For discussing integration at the neural level we must look to the
interval. The only way to capture that moment is with the death of man,
the death of the concept of the individual. It has been demonstrated that
the brain responds to change in terms of the information it has already
received. The past experience of the person determines the manner of his
response to a given stimulus. The primary direct effects of stimuli
commonly have little bearing on their ultimate expressions.* The brain
continually functions during the moment man termed the interval, this
functioning being dependent on its physiological construction and stored
information. There is no interval.
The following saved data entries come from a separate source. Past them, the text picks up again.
Lemma stack_frames_set s fl pgdir top s' fl' base mem b b' : stack_frames s fl pgdir top s' fl' →
  stack_page s' fl' pgdir base mem b → page_good b' → mem ∈ fl → stack_frames s fl pgdir top (set_page mem b' s') fl'.
Proof.
  intros [F1 F2 F3] H Hg Hm.
  destruct (pt_set_foreign kend s' fl' pgdir mem b' (sp_wf _ _ _ _ _ _ H) Hg (sp_free _ _ _ _ _ _ H) (sp_foreign _ _ _ _ _ _ H)) as [_ Hpte].
  split; [done| |]; cbn [pages set_page].
  - intros va Hva Ho. rewrite Hpte by lia. by apply F2.
  - intros q Hq Hqf. rewrite lookup_insert_ne by (intros ->; done). by apply F3.
Qed.
End stack.

(** ** The whole frame *)
Section frame.
Context (kend : Z) (s : kmem) (fl : list Z) (pgdir top mem : Z) (argv : list (list Z)).
Let sp : Z := args_sp top argv - 4 * (4 + Z.of_nat (length argv)).
Context (H : stack_page kend s fl pgdir (top - PGSIZE) mem (replicate 4096 0)) (Hgu : guarded s pgdir (top - PGSIZE)) (Htop : top < KERNBASE).
Context (Hok : Forall cstr_ok argv).

Lemma push_frame_fits : (length argv ≤ EXEC_MAXARG)%nat → top - PGSIZE ≤ sp → ∃ b', page_good b' ∧
  push_frame argv pgdir top s = Ok (Some (top, sp), set_page mem b' s) ∧
  ∀ s2 fl2, stack_page kend s2 fl2 pgdir (top - PGSIZE) mem b' →
    main_argv (pages s2) pgdir sp = Some argv ∧ user_word (pages s2) pgdir sp = Some 4294967295.
Proof using All.
  intros Hmax Hfit. pose proof (proj1 Hgu) as Htop0. unfold push_frame.
  destruct (push_args_fits kend argv s fl pgdir (top - PGSIZE) mem _ 0 top [] H Hok Hmax ltac:(lia) ltac:(lia)) as (b' & ptrs & Hr3 & Hg' & Hf & _).
  rewrite app_nil_l in Hr3. mstep Hr3. cbv beta iota zeta. pose proof (Forall2_length _ _ _ Hf) as Hlen.
  pose proof (args_sp_le top argv) as Hle. rewrite Hlen.
  replace (args_sp top argv - (Z.of_nat (length argv) + 1) * 4) with (sp + 12) by (unfold sp; lia).
  replace (args_sp top argv - (3 + Z.of_nat (length argv) + 1) * 4) with sp by (unfold sp; lia).
  rewrite !u32_small by (unfold sp, PGSIZE, KERNBASE in *; lia).
  set (ws := [4294967295; Z.of_nat (length argv); sp + 12] ++ ptrs ++ [0]).
  assert (length (words_bytes ws) = 4 * (4 + length argv))%nat as Hws by (rewrite length_words; unfold ws; rewrite !length_app; simpl; lia).
  pose proof (stack_set kend s fl pgdir _ mem _ b' H Hg') as H'.
  assert (page_good (splice b' (Z.to_nat (sp - (top - PGSIZE))) (words_bytes ws))) as Hg2 by (apply splice_good; [done|apply words_good|unfold sp, PGSIZE in *; lia]).
  eexists. split; [exact Hg2|]. split.
  - erewrite bind_ok; [|eapply (copyout_page kend); [exact H'|lia|unfold sp in *; lia|lia]]. cbv beta. rewrite bool_decide_eq_false_2 by lia. by rewrite set_page_twice.
  - intros s2 fl2 H2. eapply (main_argv_at kend s2 fl2 pgdir (top - PGSIZE) mem b' sp argv ptrs Hg' Hok ltac:(lia)); [|unfold sp; lia|done|exact H2].
    replace (sp + 4 * (4 + Z.of_nat (length argv))) with (args_sp top argv) by (unfold sp; lia). by replace (top - PGSIZE + PGSIZE) with top by lia.
Qed.

Lemma push_frame_overflow : Forall (λ a, Z.of_nat (length a) < PGSIZE) argv → ¬ ((length argv ≤ EXEC_MAXARG)%nat ∧ top - PGSIZE ≤ sp) →
  ∃ b', page_good b' ∧ push_frame argv pgdir top s = Ok (None, set_page mem b' s).
Proof using All.
  intros Hshort Hno. pose proof (proj1 Hgu) as Htop0. destruct (sp_base _ _ _ _ _ _ _ H) as (_ & _ & Hbm). unfold push_frame.
  destruct (decide ((length argv ≤ EXEC_MAXARG)%nat ∧ top - PGSIZE ≤ args_sp top argv)) as [[Hmax Hin]|Hout].
  - destruct (push_args_fits kend argv s fl pgdir (top - PGSIZE) mem _ 0 top [] H Hok Hmax ltac:(lia) Hin) as (b' & ptrs & Hr3 & Hg' & Hf & _).
    rewrite app_nil_l in Hr3. mstep Hr3. cbv beta iota zeta. pose proof (Forall2_length _ _ _ Hf) as Hlen.
    pose proof (args_sp_le top argv) as Hle. rewrite Hlen. assert (¬ top - PGSIZE ≤ sp) as Hlow by tauto. unfold EXEC_MAXARG in Hmax.
    exists b'. split; [done|].
    erewrite bind_ok; [|eapply (copyout_below kend); [exact (stack_set kend s fl pgdir _ mem _ b' H Hg')|by eapply guarded_set|rewrite u32_small; unfold sp, PGSIZE, KERNBASE in *; lia|]].
    + cbv beta. by rewrite bool_decide_eq_true_2 by lia.
    + rewrite length_words. simpl. lia.
  - destruct (push_args_overflow kend argv s fl pgdir (top - PGSIZE) mem _ 0 top [] H Hgu) as (b' & Hr3 & Hg');
      [by apply Forall_and|unfold PGSIZE; lia|unfold PGSIZE in *; dlia|lia|lia|]. exists b'. split; [done|]. by mstep Hr3.
Qed.
End frame.
(** A segment put over an image. *)
Definition put_segment (data : list Z) (ph : proghdr) (img : Z → Z) : Z → Z := λ va,
  if bool_decide (ph_vaddr ph ≤ va < ph_vaddr ph + ph_filesz ph) then data !!! Z.to_nat (ph_off ph + (va - ph_vaddr ph)) else img va.
Definition segment_ok (data : list Z) (ph : proghdr) : Prop :=
  ph_filesz ph ≤ ph_memsz ph ∧ ph_vaddr ph + ph_memsz ph < KERNBASE ∧ ph_vaddr ph `mod` PGSIZE = 0 ∧
  (0 < ph_filesz ph → ph_off ph + ph_filesz ph ≤ Z.of_nat (length data)).
#[export] Instance segment_ok_dec data ph : Decision (segment_ok data ph).
Proof. unfold segment_ok. apply _. Defined.
(** The image and the size after [n] headers from [off] on; [None] if one is
    missing or cannot be loaded. *)
Fixpoint elf_image (n : nat) (data : list Z) (off sz : Z) (img : Z → Z) : option (Z * (Z → Z)) :=
  match n with
  | O => Some (sz, img)
  | S n =>
    let '(r, b) := read_at data (u32 off) proghdr_size in
    match load_proghdr b with
    | Fault _ => None
    | Ok ph =>
      if bool_decide (r ≠ proghdr_size) then None
      else if bool_decide (ph_type ph ≠ ELF_PROG_LOAD) then elf_image n data (off + proghdr_size) sz img
      else
        let sz := Z.max sz (ph_vaddr ph + ph_memsz ph) in
        if bool_decide (segment_ok data ph ∧ sz ≠ 0) then elf_image n data (off + proghdr_size) sz (put_segment data ph img) else None
    end
  end.

(** ** Lifting *)
Lemma on_mem_ok {A} (m : M kmem A) xs a t : m (xmem xs) = Ok (a, t) → on_mem m xs = Ok (a, mkxs (xfs xs) t (xproc xs)).
Proof. intros E. unfold on_mem. by rewrite E. Qed.
Lemma on_fsys_ok {A} (m : M fstate A) xs a t : m (xfs xs) = Ok (a, t) → on_fsys m xs = Ok (a, mkxs t (xmem xs) (xproc xs)).
Proof. intros E. unfold on_fsys. by rewrite E. Qed.

Definition up (sz : Z) : Z := PGSIZE * ((sz + PGSIZE - 1) / PGSIZE).
Lemma up_le a b : a ≤ b → up a / PGSIZE ≤ up b / PGSIZE.
Proof. intros H. unfold up. rewrite !(Z.mul_comm PGSIZE), !Z.div_mul by done. apply Z.div_le_mono; [done|lia]. Qed.
Lemma up_range sz : sz ≤ up sz < sz + PGSIZE ∧ up sz `mod` PGSIZE = 0.
Proof. unfold up, PGSIZE. dlia. Qed.

Section load.
Context (kend : Z) (Hkend : KERNBASE < kend).

(** The address space holds the image up to [sz], and nothing above. *)
Record loaded (s : kmem) (fl : list Z) (d sz : Z) (img : Z → Z) : Prop := {
  ld_space : space kend s fl d;
  ld_sz : 0 ≤ sz < KERNBASE;
  ld_img : ∀ va, 0 ≤ va < up sz → user_byte (pages s) d va = Some (img va);
  ld_top : ∀ va, up sz ≤ va < KERNBASE → mapped (pages s) d va = None ∧ img va = 0 }.

(** ** User bytes *)
Lemma user_byte_frame pg d va c : user_byte pg d va = Some c → present (pte_at pg d va) = true ∧ user_frame pg d va = Some (frame pg d va) ∧
  ∃ b, pg !! frame pg d va = Some b ∧ b !! Z.to_nat (va `mod` PGSIZE) = Some c.
Proof.
  unfold user_byte, user_frame, frame. destruct (present (pte_at pg d va)) eqn:Hp; [|done]. destruct (bool_decide (Z.land _ _ = 0)); [done|].
  cbn. intros H. split_and!; [done|done|]. destruct (pg !! _) as [b|] eqn:E; [|done]. by exists b.
Qed.
(** The same entry and the same frame give the same byte. *)
Lemma user_byte_ext pg pg' d va : pte_at pg' d va = pte_at pg d va → pg' !! frame pg d va = pg !! frame pg d va → user_byte pg' d va = user_byte pg d va.
Proof.
  intros E1 E2. unfold user_byte, user_frame. rewrite E1. destruct (present _ && _); [|done]. cbn. unfold frame in E2. by rewrite E2.
Qed.

(** A page of the program is written. *)
Lemma loaded_write s fl d sz img va0 bs : loaded s fl d sz img → 0 ≤ va0 < up sz → va0 `mod` PGSIZE = 0 → (length bs ≤ 4096)%nat → Forall byte_ok bs →
  let f := frame (pages s) d va0 in
  ∃ b, pages s !! f = Some b ∧ length b = 4096%nat ∧ (∀ q, space_page (set_page f (splice b 0 bs) s) d q ↔ space_page s d q) ∧ space_page s d f ∧
    loaded (set_page f (splice b 0 bs) s) fl d sz (λ va, if bool_decide (va0 ≤ va < va0 + Z.of_nat (length bs)) then bs !!! Z.to_nat (va - va0) else img va).
Proof.
  intros [H Hsz Himg Htop] Hva Hal Hlen Hbs f. pose proof (up_range sz) as [Hup Hum].
  assert (up sz ≤ KERNBASE) as Hupk by (unfold KERNBASE, PGSIZE in *; dlia).
  destruct (user_byte_frame _ _ _ _ (Himg va0 Hva)) as (Hp & _ & _). assert (user_at (pages s) d va0) as Hu by (split; [lia|done]).
  destruct (as_user _ _ _ _ H va0 Hu) as (Hok & (b & Hb & Hg) & Hnf & Hno). fold f in Hok, Hb, Hnf, Hno. exists b.
  assert (page_good (splice b 0 bs)) as Hg' by (by apply splice_good). pose proof (proj1 Hg) as Hbl.
  destruct (space_set kend s fl d f _ H Hg' Hnf Hno) as (H' & Hpte & _).
  split_and!; [done|done|by eapply space_page_set|right; by exists va0|]. split; [done|done| |].
  - intros va Hv. assert (va < 2^32 ∧ va0 < 2^32) as [Hv32 Hv032] by (unfold KERNBASE in *; lia). cbn [pages set_page].
    destruct (user_byte_frame _ _ _ _ (Himg va Hv)) as (Hpv & Hfv & bv & Hbv & Hcv).
    destruct (decide (page_of va = page_of va0)) as [E|E].
    + assert (frame (pages s) d va = f) as Ef by (unfold f, frame; rewrite (pte_same_page _ _ va va0); [done|lia|lia|done]). rewrite Ef, Hb in Hbv. injection Hbv as <-.
      unfold user_byte, user_frame. rewrite Hpte by lia. unfold user_frame in Hfv. rewrite Hfv. cbn. rewrite Ef, lookup_insert_eq. cbn.
      assert (va0 ≤ va < va0 + PGSIZE) as Hin by (by apply page_of_aligned_0). assert (va `mod` PGSIZE = va - va0) as Em by (clear -Hin Hal; unfold PGSIZE in *; dlia).
      rewrite Em in *. clear Hfv. case_bool_decide as Hc.
      * rewrite lookup_splice_new by lia. rewrite Nat.sub_0_r. apply list_lookup_lookup_total_lt. lia.
      * rewrite lookup_splice_old by lia. done.
    + rewrite (user_byte_ext (pages s)); [|apply Hpte; lia|].
      * rewrite bool_decide_eq_false_2; [by apply Himg|]. intros Hc. apply E. apply page_of_aligned_0; [done|]. unfold PGSIZE. lia.
      * rewrite lookup_insert_ne; [done|]. intros Ef. apply E. symmetry. apply (as_inj _ _ _ _ H); [done|split; [lia|done]|done].
  - intros va Hv. destruct (Htop va Hv) as [Hm Hi]. unfold mapped. cbn [pages set_page]. rewrite Hpte by lia. split; [done|].
    rewrite bool_decide_eq_false_2; [done|]. clear -Hv Hva Hal Hum Hlen. unfold PGSIZE in *. dlia.
Qed.

Lemma loaded_ext s fl d sz img img' : (∀ va, 0 ≤ va < KERNBASE → img' va = img va) → loaded s fl d sz img → loaded s fl d sz img'.
Proof.
  intros E [H Hsz Himg Htop]. pose proof (up_range sz) as [Hup Hum]. assert (up sz ≤ KERNBASE) by (unfold KERNBASE, PGSIZE in *; dlia).
  split; [done|done| |].
  - intros va Hva. rewrite E by lia. by apply Himg.
  - intros va Hva. rewrite E by lia. by apply Htop.
Qed.

(** The pages of the address space are few: the directory and its tables, and the
    pages of the image. *)
Lemma loaded_count s fl d sz img L : loaded s fl d sz img → NoDup L → (∀ q, q ∈ L → q ∈ fl ∨ space_page s d q) →
  Z.of_nat (length L) ≤ Z.of_nat (length fl) + 1025 + up sz / PGSIZE.
Proof.
  intros [H Hsz Himg Htop] Hnd Hin. destruct (up_range sz) as [Hup Hum]. set (n := up sz / PGSIZE).
  assert (up sz = PGSIZE * n ∧ 0 ≤ n) as [En Hn] by (clear -Hup Hum Hsz; unfold n, PGSIZE in *; split; dlia).
  assert (length L ≤ length (fl ++ owned (pages s) d ++ map (λ i, frame (pages s) d (PGSIZE * i)) (seqZ 0 n)))%nat as Hle.
  { apply submseteq_length, NoDup_submseteq; [done|]. intros q Hq. rewrite !elem_of_app. destruct (Hin q Hq) as [?|[Ho|(va & Hu & ->)]]; [by left|right; left; by apply owned_all|].
    right. right. destruct Hu as [Hva Hp]. assert (va < up sz) as Hlt.
    { destruct (Z.lt_ge_cases va (up sz)) as [|Hge]; [done|]. destruct (Htop va ltac:(lia)) as [Hm _]. unfold mapped in Hm. by rewrite Hp in Hm. }
    apply list_elem_of_fmap. exists (va / PGSIZE). split.
    - unfold frame. rewrite (pte_same_page _ _ va (PGSIZE * (va / PGSIZE))); [done|unfold KERNBASE in *; lia|unfold KERNBASE, PGSIZE in *; dlia|unfold page_of, PGSIZE; dlia].
    - apply elem_of_seqZ. clear -Hlt En Hva. unfold PGSIZE in *. dlia. }
  rewrite !length_app, length_owned, length_map, length_seqZ in Hle. lia.
Qed.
There is only what the brain is doing.

Not ideas or opinions, but the changes brought about by the experience,
the neural involvement. Information is a nonlinear relationship
established between output and input, the simultaneous universe of
experiential feedback of information. Points of view are beside the point.

Cybernetics is concerned only with activity integrated on the neural
level. It is a process. The only unit of currency in the process is the
neural impulse or permeability wave. In studying the transmission pattern
of these waves we learn that each local area of the cortex interprets the
message according to its local pattern of response. Nothing in the message
itself can indicate its source of origin. On the integrative neural level
there are no visual images, no sounds, no taste, no physical feeling, no odor.
It matters nothing whether these trains of neural impulse arise in the ear,
the eye, or any other sense organ; they are all the same, they have no
more individuality than the elemental dots and dashes of the telegraph
code. There is no more of a sound or sight or pain in a nerve impulse
during transmission than there is love or grief in the underground lines
of the telegraph.

The mechanism whereby a sensory receptor which has important information
to convey can transmit this information to the cortex of the brain, along
a neural axone which is as featureless as a telegraph wire, has
interesting properties of a quantitative nature. Two methods are available
whereby the stark yes or - no, which is all that the nerve can carry, may
be elaborated into the wealth of sensory detail which actually reaches the
brain. One method is to vary the number of nerve fibers engaged in the
work of transmission: twenty fibers will convey a message more efficiently
than ten fibers. The other method is by modulation of the frequency of the
impulses as they follow each other along the single track. It becomes a
question of frequencies, or numbers.

How does the picture get put together? It doesn't. All that is happening
are volleys of neural impulses. What is the point of attempting to
correlate patterns of neural activity to mind, feelings, emotions, etc.?
Cybernetics and communications theory dispenses with these abstractions.
They are from another epoch. They are of little usefulness in dealing
with operant phenomena.

The implications of all this for man are unbelievable, but this message
has already gone on for too long and I suspect no one on this list is
interested in any of these ideas anyway, so I'm probably just wasting my
time and yours.

With that out of the way, please feel free to resume your discussion of
T.S. Eliot, and I'll step aside.

anon






























> " ...However systems theory is not a philosophical system but a
> description of reality, "a so called reality" that has become entirely
> describable in terms of general physics, which stretches from
> astrophysics to particle physics (electronics, information technology,
> and cybernetics are only aspects of this general physics) and of course
> in economic terms. In this description the alive or the human appear as
> particular cases of complex material systems...This means that from this
> perspective, conflict (and ultimately war) does not arise between human
> and nature; rather the struggle is between more developed systems and
> something else that is necessarily less developed and that physicists
> know as entropy, the second principle of thermodynamics. The section of
> humanity that is not developed can be considred as entropic in relation
> to the system (and this is already the way it is thought of,
> particularly by the central banks of the developed countries)..."
> (Quoted from Oikos 1988)
>
> Lyotard's argument and target is remarkably clear.